First session of the last morning, Eduardo Chiocconi of BEA and Rob Wald of JPMorgan Chase talked about the ALBPM UI: what comes out of the box, and what you can build yourself.
Out of the box, ALBPM has three user interfaces alternatives:
- HiPer WorkSpace, a full user workspace with menus based on their permissions, a view of their inbox, and views of any instances that the user opens. It uses CSS if you want to change styles, and can be customized further in terms of removing buttons and other controls.
- JSR-168 portlets for any standard portal environment, such as WebLogic.
- WorkSpace Extensions WorkList Portlets that can be plugged into ALI and provide additional integration functionality over the standard portal interface, such as integration with the ALI Collaboration environment.
They’re working on consolidating these interfaces in order to reduce the user learning curve.
If those don’t work for you, then you can create your own user interface, either browser-based or rich client, using the available APIs. For building web clients, many of their customers have used JSP to re-code the entire user interface, then used servlets to access the engine. Alternatively, you can use Struts or JSF/AJAX. All of these can use their Java-based process API, PAPI, or the web services version, PAPI-WS, to retrieve instances from the engine, or WAPI (a servlet-based API) to execute interactive activities such as screen flows.
For rich clients, they’re seeing a lot of .Net development that uses PAPI-WS to retrieve instances, then create the UI. It’s also possible to use Eclipse or Swing to build rich user interfaces that call PAPI directly. This is more complex for interactive activities, but there are ways to work around that.
To sum up, there are three public APIs:
- PAPI (process API), which is a Java implementation. If you’re working in a Java environment, this provides the tightest integration and best functionality. It manages multiple process engines transparently, and does instance caching on the client side to reduce latency in connecting to the engine — a critical performance factor.

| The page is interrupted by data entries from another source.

(** The loop raises [IndexError] as soon as one of the comments lacks
    the name, and returns otherwise. *)
Lemma boilerplate_loop_outcome (dates content : bool)
    (comments : list event) :
  forall boilerplates,
    match boilerplate_loop dates content comments boilerplates with
    | Ok _ => existsb lacks_name comments = false
    | Raise e => e = IndexError /\ existsb lacks_name comments = true
    end.
Proof.
  induction comments as [| x rest IH]; intros acc; [reflexivity |].
  cbn [boilerplate_loop existsb]. unfold lacks_name at 1 3.
  destruct (get_body x) as [body |]; [| apply IH].
  destruct (PyStr.truthy body) eqn:Ht; simpl.
  2: { destruct body; [| discriminate]. apply IH. }
  destruct (PyStr.contains marker body) eqn:Hm; simpl; [| apply IH].
  unfold marker_tokens, marker_line.
  destruct (marker_lines body) as [| line lines]; simpl.
  - now split.
  - destruct (Nat.ltb_spec (List.length (PyStr.split line)) 3) as [Hlt | Hge].
    + rewrite getitem_short by lia. simpl. now split.
    + destruct (getitem_long (PyStr.split line) 2) as [bp ->]; [lia |].
      simpl. apply IH.
Qed.

(** C10, as stated, fails: a bot comment that lies beyond the 999
    comments the scan returns is never looked at, so the call returns
    although that comment's marker line has only two tokens. *)
Lemma boilerplate_beyond_scan_limit :
  let bad := comment_event "ansibot" 2 "boilerplate: x" in
  let self :=
    wrapper_of (padded_history 999 (comment_event "ansibot" 1 "ok") bad) in
  In bad (history self)
  /\ bot_comment ["ansibot"] bad = true
  /\ lacks_name bad = true
  /\ get_boilerplate_comments ["ansibot"] self false true = Ok [].
Proof.
  cbv zeta. split; [| split; [| split]].
  - unfold wrapper_of, padded_history. cbn [history].
    apply in_or_app. right. now left.
  - reflexivity.
  - reflexivity.
  - vm_compute. reflexivity.
Qed.

Section Boilerplate.

Variable DEFAULT_BOT_NAMES : list string.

- PAPI-WS is a subset of PAPI that operates as web services (SOAP), although this is being extended in the near future to provide the full functionality of PAPI. There may be a .Net version of PAPI in the future, but for now you have to use PAPI-WS if you’re developing in .Net (e.g., ASP.Net), and can also be used from any web service client. Right now, PAPI-WS is part of the HiPer WorkSpace, but will be decoupled as a self-contained web application in the future. It’s also possible to expose processes directly as web services, as we heard in an earlier session, which provides another point of integration from a web service or .Net development environment.
- WAPI, which is a servlet API that can be used to launch the UI of an interactive activity at a point in the process, which can’t be done in PAPI or PAPI-WS.
With any custom UI, there’s always the question of single sign-on. With the WorkSpace Extensions WorkList Portlets in ALI, that’s handled natively; in the HiPer WorkSpace and JSR-168 portlet implementations it requires some customization, although there is a single sign-on login servlet provided with the JSR-168 portlets to make this easier.
Getting to the specific JPMorgan case study, they created a custom user interface since, like many large companies, they want integration with other applications in their environment and want more control over the look and feel of the interface. It’s possible to just create custom JSPs and use them in the standard work portal framework, which provides a great deal of control over the UI without completely rewriting it, but this wasn’t sufficient for many of their applications. What they ended up doing was creating a completely custom inbox using Struts/JSP/GWT with PAPI: one example that he showed was using Struts and AJAX via the Google Web Toolkit to manage financial reconciliation processes. They’re also using IceFaces, an open source RenderKit implementation of JSF (as a replacement for Struts) that supports AJAX to create a visual drag-and-drop components for use in an IDE such as Eclipse. Since JPMorgan is dedicated to the use of open source, they’re doing some innovative development that’s not seen in most corporate environments, but maybe should be. They’re also using the JSR-168 portlets in a more standard portal implementation, and building rich clients with Eclipse.
On the back end of their implementation, they’ve found that some of the PAPI protocols don’t work well over wide-area networks, such as between their US and Japan operations, so they do quite a bit of preloading of the PAPI cache.
JPMorgan has implemented ALBPM as a centralized shared service in order to provide efficient use of both human and server resources: centralized code and best practices on the human side, and a single ALBPM server handling 10 applications without difficulty.